Known as Metta, the tool includes elements of work done on several other projects inside Uber that implemented some of the same concepts. At its core, Metta is designed to help defenders develop a more accurate idea of how their detection rules and other defensive measures hold up under attack. The company has released Metta as an open-source project and the code is available on GitHub.
Having external or internal teams perform pen tests or periodic red-team exercises is a time-worn concept and these tests can provide valuable information for defenders. But those operations also can be limited in scope and are necessarily time-constrained.
“As an emerging concept, the industry has yet to settle on a definitive definition of adversarial simulation, but it involves simulating [components of] targeted attacks in order to test both an organization’s instrumentation stacks and their ability to respond to the attack via their incident response process,” Chris Gates, a senior security engineer at Uber and one of the creators of Metta, wrote in a post introducing it Tuesday.
“I’ve come to believe that adversarial simulation really is where people need to go."
Automating the testing of detection mechanisms inside a network and being able to incorporate the results quickly has become a major challenge for many security teams, especially in larger organizations. But it’s also a vital part of a mature defensive program, and Gates said Uber considered using some outside tools to do the job but eventually settled on the idea of building one in-house. Gates said the main idea was to build a tool that could discover when the detection and alerting pipeline wasn’t working correctly and help determine where and how the failure occurred.
“Pipelines are complicated. Your laptop doesn’t just immediately talk to Splunk. There are usually a few hops in between there,” Gates said in an interview.
“We were having trouble with things going up and down and we weren’t sure why or when. We had a requirement to figure it out. Now, when there’s a problem, we can go in and find out why.”

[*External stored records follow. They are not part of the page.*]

(** The two sections of [buildRuntimeDeltaPatch]. *)
Definition delta_patches (delta previous : SnapshotPayload) : Delta :=
  mkDelta (Some (section_patches buildDeviceRuntimePatch zeroDeviceDTO "device_id" (sn_Devices delta) (sn_Devices previous)))
    (Some (section_patches buildLinkRuntimePatch zeroLinkDTO "link_id" (sn_Links delta) (sn_Links previous))).

Lemma delta_patches_sound delta previous :
  snapshot_ok delta → delta_sound (delta_patches delta previous) previous (apply_snapshot_delta previous delta).
Proof.
  intros [HD HL]. split; cbn [delta_patches rd_Devices rd_Links apply_snapshot_delta sn_Devices sn_Links].
  - eapply (section_patches_sound device_fields device_entries zeroDeviceDTO "device_id" rt_DeviceID).
    + apply device_fields_nodup.
    + apply device_fields_nodup.
    + intros. by eapply clone_same_fields.
    + intros id c Hc p. apply device_entries_sound. by apply (HD id).
  - rewrite <- (map_fmap_id (sn_Links delta)) at 2.
    eapply (section_patches_sound link_fields link_entries zeroLinkDTO "link_id" lr_LinkID _ (sn_Links delta) (sn_Links previous)).
    + apply link_fields_nodup.
    + apply link_fields_nodup.
    + done.
    + intros id c Hc p. apply link_entries_sound. by apply (HL id).
Qed.

Lemma build_sound delta previous d :
  snapshot_ok delta → buildRuntimeDeltaPatch (Some delta) (Some previous) = Some d →
  delta_sound d previous (apply_snapshot_delta previous delta).
Proof.
  intros Hok. unfold buildRuntimeDeltaPatch. cbn [from_option id]. destruct (_ && _); [done|]. intros [= <-].
  by apply delta_patches_sound.
Qed.

(** Without a patch nothing has changed. *)
Lemma build_none delta previous :
  snapshot_ok delta → buildRuntimeDeltaPatch (Some delta) (Some previous) = None →
  deltas_lead previous [] (apply_snapshot_delta previous delta).
Proof.
  intros Hok. unfold buildRuntimeDeltaPatch. cbn [from_option id]. destruct (_ && _) eqn:E; [|done]. intros _.
  apply andb_true_iff in E as [ED%Nat.eqb_eq EL%Nat.eqb_eq]. apply map_size_empty_iff in ED, EL.
  destruct (delta_patches_sound delta previous Hok) as [HD HL]. cbn [delta_patches rd_Devices rd_Links] in HD, HL. rewrite ED in HD.
  rewrite EL in HL. split; intros i k f Hk; [specialize (HD i k f Hk)|specialize (HL i k f Hk)]; unfold patch_at in *; cbn in *.
  - by rewrite lookup_empty in HD.
  - by rewrite lookup_empty in HL.
Qed.

(** The values of a patch are of the types the journal copies without encoding them. *)
Definition plain_entry (e : string * option GoAny) : Prop := from_option plain True e.2.

Lemma patch_of_plain init es p :
  map_Forall (λ _ v, plain v) init → Forall plain_entry es → patch_of init es = Some p → map_Forall (λ _ v, plain v) p.
Proof.
  intros Hi He. unfold patch_of. assert (Hfold : map_Forall (λ _ v, plain v) (foldl add_field (init, false) es).1).
  { generalize false. revert init Hi. induction He as [|[k [v|]] es He _ IH]; intros init Hi b; cbn [foldl]; [done| |by apply IH].
    unfold add_field at 2. cbn [fst snd]. apply IH. by apply map_Forall_insert_2. }
  destruct (foldl _ _ _) as [q []]; [|done]. by intros [= <-].
Qed.

Ltac plain_entries := repeat constructor; unfold plain_entry, addString, addInt, addStringPtr, addFloatPtr, addFlags, addFieldStates,
  runtimeStringPtrValue, runtimeFloatPtrValue; cbn; cases; done.

Lemma section_patches_plain {A} (build : A → A → option Patch) zero id_key (cur prev : gmap string A) :
  (∀ c p q, build c p = Some q → map_Forall (λ _ v, plain v) q) →
  plain_patches (Some (section_patches build zero id_key cur prev)).
Proof.
  intros Hb id o. unfold section_patches. rewrite map_lookup_imap. destruct (cur !! id) as [c|]; [|done]. cbn.
  destruct (build _ _) as [q|] eqn:E; [|done]. intros [= <-]. cbn. apply map_Forall_insert_2; [done|by eapply Hb].
Qed.

Lemma build_plain delta previous d : buildRuntimeDeltaPatch delta previous = Some d → plain_delta d.
Proof.
  unfold buildRuntimeDeltaPatch. destruct delta as [delta|]; [|done]. cbn. destruct (_ && _); [done|]. intros [= <-].
  split; apply section_patches_plain; intros c p q Hq; refine (patch_of_plain _ _ q _ _ Hq); try by apply map_Forall_singleton.
  - plain_entries.
  - plain_entries.
Qed.

(** ** Normalized records *)

(** The store holds no field state without a value. *)
Definition fields_known (ds : DeviceState) : Prop := map_Forall (λ _ f, f ≠ FieldStateNone) (ds_FieldStates ds).

Lemma fieldStates_ok fields :
  map_Forall (λ _ f, f ≠ FieldStateNone) fields →
  validRuntimeFieldStates (fieldStatesForDTO fields) = true ∧ map_Forall (λ _ v, v ≠ "") (fieldStatesForDTO fields).
Proof.
  intros Hf. assert (Hne : map_Forall (λ _ v, v ≠ "") (fieldStatesForDTO fields)).
  { apply map_Forall_union_2; [|by repeat (apply map_Forall_insert_2; [done|]); apply map_Forall_empty].
    intros k v. rewrite lookup_fmap. intros (f & Hk & ->)%fmap_Some. specialize (Hf k f Hk). by destruct f. }
  split; [|done]. assert (Hget : ∀ k, k ∈ ["uptime"; "cpu"; "memory"]%string → is_Some (fieldStatesForDTO fields !! k)).
  { intros k Hk. unfold fieldStatesForDTO. rewrite lookup_union_is_Some. right.
    rewrite !elem_of_cons in Hk. destruct_or! Hk; subst; try by apply elem_of_nil in Hk.
    all: rewrite ?lookup_insert_eq, ?lookup_insert_ne, ?lookup_singleton_eq by done; eauto. }
  apply andb_true_iff. split.
  - apply negb_true_iff, Nat.eqb_neq. intros E%map_size_empty_inv. destruct (Hget "uptime" ltac:(set_solver)) as [v Hv]. by rewrite E in Hv.
  - apply forallb_forall. intros k Hk. rewrite <- list_elem_of_In in Hk. destruct (Hget k Hk) as [v Hv]. rewrite Hv. cbn.
    apply negb_true_iff, String.eqb_neq. by apply (Hne k).
Qed.

Lemma reason_words d ds prom :
  normalizeDevicePrimaryReason d ds prom (normalizeDeviceFreshness ds) ≠ "" ∧
  (normalizeDeviceMetricsStatus d ds prom (normalizeDeviceFreshness ds)).1 ≠ "" ∧
  (normalizeDeviceMetricsStatus d ds prom (normalizeDeviceFreshness ds)).2 ≠ "".
Proof. unfold normalizeDevicePrimaryReason, normalizeDeviceMetricsStatus. split_and!; cases; done. Qed.

Lemma state_words ds :
  normalizeDeviceFreshness ds ≠ "" ∧ normalizeDeviceReachability ds ≠ "" ∧ health_word ds ≠ "" ∧
  PrimaryHealth_string (primaryHealthForDTO ds) ≠ "" ∧ (∀ d reason, normalizeOperationalStatus d ds (normalizeDeviceFreshness ds) reason ≠ "") ∧
  (∀ t, TriState_string (reachabilityEvidenceForDTO t) ≠ "") ∧ ∀ a, AlertStatus_string a ≠ "".
Proof.
  unfold normalizeDeviceFreshness, normalizeDeviceReachability, health_word, primaryHealthForDTO, normalizeOperationalStatus,
    reachabilityEvidenceForDTO. split_and!; intros; [by cases|by cases| | |by cases| |by destruct a].
  - by destruct (ds_Health ds).
  - destruct (ds_PrimaryHealth ds), (ds_Stale ds), (ds_Reachability ds); done.
  - by destruct t.
Qed.

Lemma normalizeDevice_ok d ds alerts prom : fields_known ds → device_ok (normalizeDeviceRuntimeDTO d ds alerts prom).
Proof.
  intros Hf. unfold normalizeDeviceRuntimeDTO. destruct (IsVirtualNoIPDevice d); [|destruct (IsVirtualWithIPDevice d)].
  - split_and!; try (by repeat constructor); by apply fieldStates_ok.
  - unfold normalizeVirtualWithIPDeviceRuntimeDTO.
    destruct (reason_words (with_metrics_source MetricsSourceNone d) (ds <| ds_Metrics := zeroMetrics |>)
      {| ps_Enabled := false; ps_Available := false; ps_Error := "" |}) as (Hr & _ & _).
    destruct (state_words (ds <| ds_Metrics := zeroMetrics |>)) as (? & ? & ? & ? & ? & ? & ?).
    destruct (summarizeAlerts alerts). split_and!; [repeat (apply Forall_cons; split); try done; try apply Forall_nil; match goal with H : _ |- _ => apply H end|done|by apply fieldStates_ok..].
  - destruct (reason_words d ds prom) as (Hr & H1 & H2). destruct (state_words ds) as (? & ? & ? & ? & ? & ? & ?).
    destruct (normalizeDeviceMetricsStatus _ _ _ _), (summarizeAlerts alerts).
    split_and!; [repeat (apply Forall_cons; split); try done; try apply Forall_nil; match goal with H : _ |- _ => apply H end|done|by apply fieldStates_ok..].
Qed.

Lemma inherited_words reasons : (inherited_reason reasons).1 ≠ "" ∧ (inherited_reason reasons).2 ≠ "".
Proof.
  induction reasons as [|r rest IH]; [done|]. cbn [inherited_reason]. destruct (str_in r _) eqn:E; [|done].
  split; [done|]. cbn [snd]. by intros ->.
Qed.

Lemma normalizeLink_ok link metric source target : link_ok (normalizeLinkRuntimeDTO link metric source target).
Proof.
  unfold normalizeLinkRuntimeDTO, normalizeLinkMetricsStatus.
  pose proof (inherited_words [rt_PrimaryReason source; rt_PrimaryReason target; rt_MetricsReason source; rt_MetricsReason target]) as [H1 H2].
  destruct (inherited_reason _) as [status reason]. destruct metric as [m|]; [|done].
  destruct (_ =? 3); [done|]. by destruct (0 <? _).
Qed.

(** Everything the builder produces is normalized. *)
Lemma buildPipelineSnapshot_ok unicode_lower devices links states alerts prom :
  map_Forall (λ _ ds, fields_known ds) states → snapshot_ok (buildPipelineSnapshot unicode_lower devices links states alerts prom).
Proof.
  intros Hs. unfold buildPipelineSnapshot.
  assert (HD : ∀ acc, map_Forall (λ _ r, device_ok r) acc.2 →
    map_Forall (λ _ r, device_ok r) (foldl (λ '(byID, dtos) d, (<[dev_ID d := d]> byID,
       <[uuid_String (dev_ID d) := normalizeDeviceRuntimeDTO d (default zeroDeviceState (states !! dev_ID d))
           (default [] (alerts !! dev_ID d)) prom]> dtos)) (acc : gmap UUID Device * gmap string DeviceRuntimeDTO) devices).2).
  { induction devices as [|d devices IH]; intros [byID dtos] Hacc; [done|]. cbn [foldl]. apply IH. cbn.
    apply map_Forall_insert_2; [|done]. apply normalizeDevice_ok. destruct (states !! dev_ID d) eqn:E; [by apply (Hs (dev_ID d))|done]. }
  specialize (HD (∅, ∅) ltac:(by apply map_Forall_empty)). destruct (foldl _ (∅, ∅) devices) as [byID dtos].
  split; cbn [sn_Devices sn_Links]; [done|].
  match goal with |- map_Forall _ (foldl ?f ∅ links) => generalize (map_Forall_empty (λ (_ : string) r, link_ok r)); generalize (∅ : gmap string LinkRuntimeDTO) end.
  induction links as [|l links IH]; intros acc Hacc; [done|]. cbn [foldl]. apply IH.
  apply map_Forall_insert_2; [apply normalizeLink_ok|done].
Qed.
End patch.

Uber has been running Metta internally for about a year, and although Uber has a mature security program, Gates said many types of organizations should be able to use Metta.
“As long as they have some host or network instrumentation they can get some value out of it. There’s a lot of value there even at a basic level,” Gates said.
“I’ve come to believe that adversarial simulation really is where people need to go once they have decently mature teams. If you can do this daily, weekly, or monthly, it ends up being so much more valuable than a red team. I hope other people can get value from it.”